AVR is so simple, you don't need a book. Just get a development kit
and go through some examples on line and off line.
And what's the difference, anyway, between the AVR and the ATxxxxxxxx
series of chips?

Which AT? Generally speaking, ATtiny, ATmega and AT90 are similiar
AVRs.
 
linnix said:
AVR is so simple, you don't need a book. Just get a development kit
and go through some examples on line and off line.


Which AT? Generally speaking, ATtiny, ATmega and AT90 are similiar
AVRs.


Ah, so the AT90Sxxxx series is also an AVR... thought it was something
completely different.

So, about that book... ;-)

Michael
 
J

Joerg

Jan 1, 1970
0
Hello Michael,
Ah, so the AT90Sxxxx series is also an AVR... thought it was something
completely different.

So, about that book... ;-)

Seriously, as Linnix wrote, you may not need one. I started with the TI
MSP430, thought about buying a book but after taking a look at one I
realized how fast some of the contents become obsolete. By the time it's
printed there is a slew of new uC variations that are now used by everyone.

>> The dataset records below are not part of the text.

Lemma h_JSONRemove_as_oracle_sim h0 srcs o paths i :
  repr h0 (JSONRemove srcs o paths) i ->
  sim (h_JSONRemove_as_oracle compile_json_path (hc M_compile) (hc M_as_oracle) conn i) h0
      (JSONRemove_as_oracle compile_json_path (c M_compile) (c M_as_oracle)
                            conn srcs o paths).
Proof using HC.
  intros Hself. pose proof Hself as H.
  apply repr_on_JSONRemove in H. destruct H as (_ & l & cs & Ho & _ & Hl & Hs).
  unfold h_JSONRemove_as_oracle, JSONRemove_as_oracle.
  destruct (negb (supports_partial_json_update (features conn))); [apply sim_raise|].
  destruct (Func_copy_spec _ _ _ _ _ _ _ _ _ _ Ho Hl Hs) as (h1 & E1 & Inv1).
  set (ic := length (objs h0)) in *. set (lc := length (lists h0)) in *.
  apply sim_at_self.
  eapply sim_at_step; [exact E1|].
  pose proof Inv1 as (_ & _ & _ & D1 & L1 & R1).
  eapply sim_at_step.
  { eapply get_paths_Ok. apply (copy_inv_heap_le _ _ _ _ _ _ _ Inv1); [exact I | exact Ho]. }
  pose proof (join_repr_of_repr _ _ _ Hself) as Hjoin.
  pose proof (copy_inv_heap_le _ _ _ _ _ _ _ Inv1) as Hle1.
  destruct paths as [|path [|path' rest]].
  - apply sim_at_sim; [exact Hle1 | apply sim_raise].
  - apply sim_at_sim; [exact Hle1|].
    eapply h_Func_as_sql_sim; eauto.
    + eapply copy_inv_reprs; exact Inv1.
    + cbn [joiner_opt_ok joiner_ok]. now apply (join_repr_mono h0).
  - destruct (JSONRemove_rest_node h0 ic lc h1 srcs cs o [] (path :: path' :: rest) path
                (path' :: rest) Inv1 eq_refl)
      as (h2 & h3 & node & E2 & E3 & Hle3 & Hnode & Epure); [discriminate|].
    eapply sim_at_step; [exact E2|].
    eapply sim_at_step; [exact E3|].
    apply sim_at_sim; [exact Hle3|].
    cbv zeta. rewrite Epure. cbn [bind]. now apply HC.
Qed.

End SimulationJSONRemove.

(** *** The compiler on the store *)

Lemma h_has_method_repr h e i o m :
  repr h e i -> nth_error (objs h) i = Some o -> h_has_method o m = has_method e m.
Proof.
  intros H Ho. destruct e; cbn [repr repr_on] in H; unfold repr in H; cbn [repr_on] in H;
    destruct H as [_ H].
  - rewrite Ho in H. injection H as ->. now destruct m.
  - rewrite Ho in H. injection H as ->. now destruct m.
  - destruct H as (p & H & _). rewrite Ho in H. injection H as ->. now destruct m.
  - destruct H as (l & c & H & _). rewrite Ho in H. injection H as ->. now destruct m.
  - destruct H as (l & c & H & _). rewrite Ho in H. injection H as ->. now destruct m.
  - destruct H as (l & c & H & _). rewrite Ho in H. injection H as ->. now destruct m.
  - destruct H as (l & c & fs & H & _). rewrite Ho in H. injection H as ->. now destruct m.
  - destruct H as (l & c & H & _). rewrite Ho in H. injection H as ->. now destruct m.
Qed.

Section SimulationCompiler.

Variable compile_json_path : list string -> string.
Variable conn : Connection.
Variable hc : Method -> nat -> M SQL.
Variable c : Method -> Expr -> outcome SQL.
Hypothesis HC : forall m e i h, repr h e i -> sim (hc m i) h (c m e).

Lemma h_run_method_sim m e i h :
  repr h e i ->
  sim (h_run_method compile_json_path hc conn m i) h
      (run_method compile_json_path c conn m e).
Proof using HC.
  intros H. unfold h_run_method, run_method. destruct e.
  - pose proof H as [_ Ho]. cbn in Ho.
    eapply sim_step; [eapply get_obj_Ok; exact Ho | apply heap_le_refl|].
    destruct m; cbv beta iota zeta; apply sim_raise.
  - pose proof H as [_ Ho]. cbn in Ho.
    eapply sim_step; [eapply get_obj_Ok; exact Ho | apply heap_le_refl|].
    destruct m; cbv beta iota zeta; first [apply sim_raise | apply sim_ret].
  - pose proof H as (_ & p & Ho & Hp).
    eapply sim_step; [eapply get_obj_Ok; exact Ho | apply heap_le_refl|].
    destruct m; cbv beta iota zeta; try apply sim_raise.
    apply sim_pure. now apply (h_Value_as_sql_repr anywhere anywhere).
  - pose proof H as (_ & l & x & Ho & _ & Hl & Hx).
    eapply sim_step; [eapply get_obj_Ok; exact Ho | apply heap_le_refl|].
    destruct m; cbv beta iota zeta; try apply sim_raise.
    + now apply h_Cast_as_sql_sim with (x := x).
    + now apply h_Cast_as_postgresql_sim with (x := x).
  - pose proof H as (_ & l & x & Ho & _ & Hl & Hx).
    eapply sim_step; [eapply get_obj_Ok; exact Ho | apply heap_le_refl|].
    destruct m; cbv beta iota zeta; try apply sim_raise.
    eapply h_Func_as_sql_sim; eauto.
    + constructor; [exact Hx | constructor].
    + exact I.
  - pose proof H as H'. apply repr_on_JSONObject in H'.
    destruct H' as (_ & l & cs & Ho & _ & Hl & Hs).
    eapply sim_step; [eapply get_obj_Ok; exact Ho | apply heap_le_refl|].
    destruct m; cbv beta iota zeta; try apply sim_raise.
    + eapply h_JSONObject_as_sql_sim; eauto. exact I.
    + now apply h_JSONObject_as_postgresql_sim.
    + unfold h_JSONObject_as_oracle, JSONObject_as_oracle.
      eapply h_JSONObject_as_native_sim; eauto.
  - pose proof H as H'. apply repr_on_JSONSet in H'.
    destruct H' as (_ & l & cs & fs & Ho & _).
    eapply sim_step; [eapply get_obj_Ok; exact Ho | apply heap_le_refl|].
    destruct m; cbv beta iota zeta; try apply sim_raise.
    + now apply h_JSONSet_as_sql_sim.
    + now apply h_JSONSet_as_postgresql_sim.
    + now apply h_JSONSet_as_oracle_sim.
  - pose proof H as H'. apply repr_on_JSONRemove in H'.
    destruct H' as (_ & l & cs & Ho & _).
    eapply sim_step; [eapply get_obj_Ok; exact Ho | apply heap_le_refl|].
    destruct m; cbv beta iota zeta; try apply sim_raise.
    + eapply h_JSONRemove_as_sql_sim; eauto.
    + now apply h_JSONRemove_as_postgresql_sim.
    + now apply h_JSONRemove_as_oracle_sim.
Qed.

Lemma h_compiler_compile_sim e i h :
  repr h e i ->
  sim (h_compiler_compile compile_json_path hc conn i) h
      (compiler_compile compile_json_path c conn e).
Proof using HC.
  intros H. unfold h_compiler_compile, compiler_compile.
  destruct (repr_on_obj _ _ _ _ _ H) as (ob & Ho).
  eapply sim_step; [eapply get_obj_Ok; exact Ho | apply heap_le_refl|].
  destruct (vendor_method (vendor conn)) as [vendor_impl|].
  - rewrite (h_has_method_repr _ _ _ _ vendor_impl H Ho).
    destruct (has_method e vendor_impl); now apply h_run_method_sim.
  - now apply h_run_method_sim.
Qed.

End SimulationCompiler.

(** The interpreter on the store computes what the interpreter on trees
    computes, and keeps every object and list of the store it starts
    from. *)
Lemma hcall_sim compile_json_path conn fuel :
  forall m e i h,
    repr h e i ->
    sim (hcall compile_json_path fuel conn m i) h (call compile_json_path fuel conn m e).
Proof.
  induction fuel as [|fuel IH]; intros m e i h H.
  - apply sim_lift.
  - destruct m; cbn [hcall call].
    + now apply h_compiler_compile_sim.
    + now apply h_run_method_sim.
    + now apply h_run_method_sim.
    + now apply h_run_method_sim.
Qed.

Lemma source_expressions_of_le h h' i c l d f fs ps :
  heap_le h h' -> nth_error (objs h) i = Some (OFunc c l d f fs ps) ->
  nth_error (lists h) l <> None ->
  source_expressions_of h' i = source_expressions_of h i
  /\ fields_of h' i = fields_of h i /\ paths_of h' i = paths_of h i.
Proof.
  intros [Ho Hl] H Hne. unfold source_expressions_of, fields_of, paths_of.
  rewrite H, (Ho _ _ I H). destruct (nth_error (lists h) l) as [xs|] eqn:E; [|congruence].
  now rewrite (Hl _ _ I E).
Qed.

(** C5: compiling a node of the store, through [compiler.compile],
    [as_sql], [as_postgresql] or [as_oracle], returns what the method
    returns on the tree the node stands for, and it returns; every object
    and every list of the store is afterwards as it was, so the node's
    source expressions, its [fields] and its [paths] are what they were,
    the node still stands for the same tree, and compiling it again gives
    the same result. *)
Theorem compilation_does_not_mutate_the_node compile_json_path conn m e i h fuel :
  repr h e i -> fuel_of e <= fuel ->
  let r := fst (hcall compile_json_path fuel conn m i h) in
  let h' := snd (hcall compile_json_path fuel conn m i h) in
  r = invoke compile_json_path conn m e
  /\ r <> OutOfFuel
  /\ heap_le h h'
  /\ source_expressions_of h' i = source_expressions_of h i
  /\ fields_of h' i = fields_of h i
  /\ paths_of h' i = paths_of h i
  /\ repr h' e i
  /\ fst (hcall compile_json_path fuel conn m i h') = r.
Proof.
  intros H Hfuel r h'.
  destruct (hcall_sim compile_json_path conn fuel m e i h H) as [Hr Hle].
  fold r in Hr. fold h' in Hle.
  pose proof (repr_mono _ _ _ _ Hle H) as H'.
  destruct (hcall_sim compile_json_path conn fuel m e i h' H') as [Hr' _].
  split; [rewrite Hr; now apply call_fuel_irrelevant|].
  split; [rewrite Hr; now apply call_defined|].
  split; [exact Hle|].
  assert (Hattrs : source_expressions_of h' i = source_expressions_of h i
                   /\ fields_of h' i = fields_of h i /\ paths_of h' i = paths_of h i).
  { pose proof Hle as [Ho Hl].
    destruct e; cbn [repr repr_on] in H; unfold repr in H; cbn [repr_on] in H;
      destruct H as [_ H].
    - unfold source_expressions_of, fields_of, paths_of. now rewrite H, (Ho _ _ I H).
    - unfold source_expressions_of, fields_of, paths_of. now rewrite H, (Ho _ _ I H).
    - destruct H as (p & H & _).
      unfold source_expressions_of, fields_of, paths_of. now rewrite H, (Ho _ _ I H).
    - destruct H as (l & x & H & _ & Hx & _).
      eapply source_expressions_of_le; eauto. congruence.
    - destruct H as (l & x & H & _ & Hx & _).
      eapply source_expressions_of_le; eauto. congruence.
    - destruct H as (l & x & H & _ & Hx & _).
      eapply source_expressions_of_le; eauto. congruence.
    - destruct H as (l & x & fs & H & _ & Hx & _).
      eapply source_expressions_of_le; eauto. congruence.
    - destruct H as (l & x & H & _ & Hx & _).
      eapply source_expressions_of_le; eauto. congruence. }
  destruct Hattrs as (A1 & A2 & A3).
  split; [exact A1|]. split; [exact A2|]. split; [exact A3|]. split; [exact H'|].
  now rewrite Hr', Hr.
Qed.

Lemma compilation_does_not_mutate_the_node_witness :
  let conn := example_connection PostgreSQL true true true in
  let r := fst (hcall example_compile_json_path 20 conn M_as_postgresql 5 example_heap) in
  let h' := snd (hcall example_compile_json_path 20 conn M_as_postgresql 5 example_heap) in
  repr example_heap example_node 5
  /\ fuel_of example_node <= 20
  /\ r = Ok ("JSONB_SET(JSONB_SET(col, %s, %s), %s, %s)",
             [Plain (PStrList ["a"; "b"]); Json (PInt 5);
              Plain (PStrList ["c"]); Json (PStr "x")])
  /\ r = invoke example_compile_json_path conn M_as_postgresql example_node
  /\ r <> OutOfFuel
  /\ heap_le example_heap h'
  /\ source_expressions_of h' 5 = source_expressions_of example_heap 5
  /\ fields_of h' 5 = fields_of example_heap 5
  /\ paths_of h' 5 = paths_of example_heap 5
  /\ repr h' example_node 5
  /\ fst (hcall example_compile_json_path 20 conn M_as_postgresql 5 h') = r.
Proof.
  intros conn r h'.
  assert (H : repr example_heap example_node 5).
  { unfold repr, example_node, example_col, example_int. cbn [repr_on].
    unfold anywhere.
    repeat first [exact I | reflexivity | split | eexists]. }
  assert (Hfuel : fuel_of example_node <= 20) by (vm_compute; lia).
  split; [exact H|]. split; [exact Hfuel|]. split; [reflexivity|].
  exact (compilation_does_not_mutate_the_node
           example_compile_json_path conn M_as_postgresql example_node 5 example_heap 20
           H Hfuel).
Defined.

Main things to get started: Learn the design environment, play around,
try to make the blinky-LED work, try to change blink rates or pattern,
load again and so on. Then study the family guide and the data sheet for
a long, long time. After that you know all the assembler words the uC of
choice understands and what they mean. Even if you never do assembler
you need to become familiar with the peripherals on board and how they
can affect or impair each other.

If you really want a book recommendation I'd post again at
comp.arch.embedded where among many uC experts there is also Ulf
Samuelsson from Atmel. I am sure he'd know which books are good. Ulf is
very responsive, I wish TI and others would participate as well.
 
Joerg said:
Hello Michael,


Seriously, as Linnix wrote, you may not need one. I started with the TI
MSP430, thought about buying a book but after taking a look at one I
realized how fast some of the contents become obsolete. By the time it's
printed there is a slew of new uC variations that are now used by everyone.

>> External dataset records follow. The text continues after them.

(** X16.  Without an output directory the script changes nothing
    itself: with a tool that leaves the world as it is, the world after
    [main] is the world before. *)
Theorem script_writes_nothing_itself (args : Namespace) (w : @World Env) :
  output_dir args = None ->
  (forall cmd w0, snd (subprocess_run cmd w0) = w0) ->
  snd (fst (main shutil_which subprocess_run args w)) = w.
Proof.
  intros Hout Htool.
  assert (Hloop :
    forall total inputs idx failures w0,
      snd (fst (for_each subprocess_run args total idx inputs failures w0)) = w0).
  { intros total inputs.
    induction inputs as [|src rest IH]; intros idx failures w0; [reflexivity|].
    rewrite for_each_cons, loop_body_unfold, Hout.
    unfold build_output_path, lift.
    destruct (with_suffix src ".mp3") as [dst|e]; [|reflexivity].
    destruct (convert_one subprocess_run src dst (bitrate args) (overwrite args) w0)
      as [[[code|e] w2] lc] eqn:Hc;
      apply convert_one_world in Hc; rewrite Htool in Hc; subst w2;
      [|reflexivity].
    cbv zeta.
    destruct (classify code (overwrite args) (exists_ (fs w0) dst));
      match goal with
      | |- context [for_each subprocess_run args total (idx + 1) rest ?f w0] =>
          specialize (IH (idx + 1)%Z f w0);
          destruct (for_each subprocess_run args total (idx + 1) rest f w0)
            as [[r w3] l2]
      end; exact IH. }
  rewrite main_unfold.
  destruct (shutil_which "ffmpeg" w); [|reflexivity].
  destruct (exists_ (fs w) (input args)); [|reflexivity].
  destruct (find_mp4_files (fs w) (input args) (recursive args)) as [|p ps];
    [reflexivity|].
  cbv zeta.
  specialize (Hloop (Z.of_nat (List.length (p :: ps))) (p :: ps) 1%Z 0%Z w).
  destruct (for_each subprocess_run args (Z.of_nat (List.length (p :: ps))) 1
                     (p :: ps) 0 w) as [[[f|e] w'] l]; [|exact Hloop].
  destruct (f =? 0)%Z; exact Hloop.
Qed.

(** X12.  Once the arguments are parsed, the status [main] ends the
    process with is 2 exactly when the tool is installed and the input
    path does not exist. *)
Theorem exit_2_iff_missing_input (args : Namespace) (w : @World Env) :
  fst (fst (run shutil_which subprocess_run args w)) = 2%Z <->
  shutil_which "ffmpeg" w <> None /\ exists_ (fs w) (input args) = false.
Proof.
  unfold run. rewrite main_unfold.
  destruct (shutil_which "ffmpeg" w) as [where_|].
  2:{ simpl. split; [discriminate | intros [H _]; now contradiction H]. }
  destruct (exists_ (fs w) (input args)).
  2:{ simpl. split; [intros _; split; [discriminate | reflexivity] | reflexivity]. }
  destruct (find_mp4_files (fs w) (input args) (recursive args)) as [|p ps].
  { simpl. split; [discriminate | intros [_ H]; discriminate H]. }
  cbv zeta.
  destruct (for_each subprocess_run args (Z.of_nat (List.length (p :: ps))) 1
                     (p :: ps) 0 w) as [[[f|e] w'] l] eqn:Hloop.
  - destruct (f =? 0)%Z; simpl;
      (split; [discriminate | intros [_ H]; discriminate H]).
  - split; [|intros [_ H]; discriminate H].
    destruct e as [code| | |]; simpl; try discriminate.
    exfalso. eapply for_each_raises; [exact Hloop | reflexivity].
Qed.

Main things to get started: Learn the design environment, play around,
try to make the blinky-LED work, try to change blink rates or pattern,
load again and so on. Then study the family guide and the data sheet for
a long, long time. After that you know all the assembler words the uC of
choice understands and what they mean. Even if you never do assembler
you need to become familiar with the peripherals on board and how they
can affect or impair each other.

If you really want a book recommendation I'd post again at
comp.arch.embedded where among many uC experts there is also Ulf
Samuelsson from Atmel. I am sure he'd know which books are good. Ulf is
very responsive, I wish TI and others would participate as well.


Ah ok. (Actually until you mentioned it I didn't even notice linnix
had replied inline to my first question. Sorry 'bout that, linnix.
:)

Was browsing over at amazon.com and was getting worried about some of
the comments the users said...

Michael
 
M

martin.shoebridge

Jan 1, 1970
0
Try avrfreaks.net I think there is a tutorial on there.......
 
R

Rich Webb

Jan 1, 1970
0
Hello Michael, [snip...snip...]
Seriously, as Linnix wrote, you may not need one. I started with the TI
MSP430, thought about buying a book but after taking a look at one I
realized how fast some of the contents become obsolete. By the time it's
printed there is a slew of new uC variations that are now used by everyone.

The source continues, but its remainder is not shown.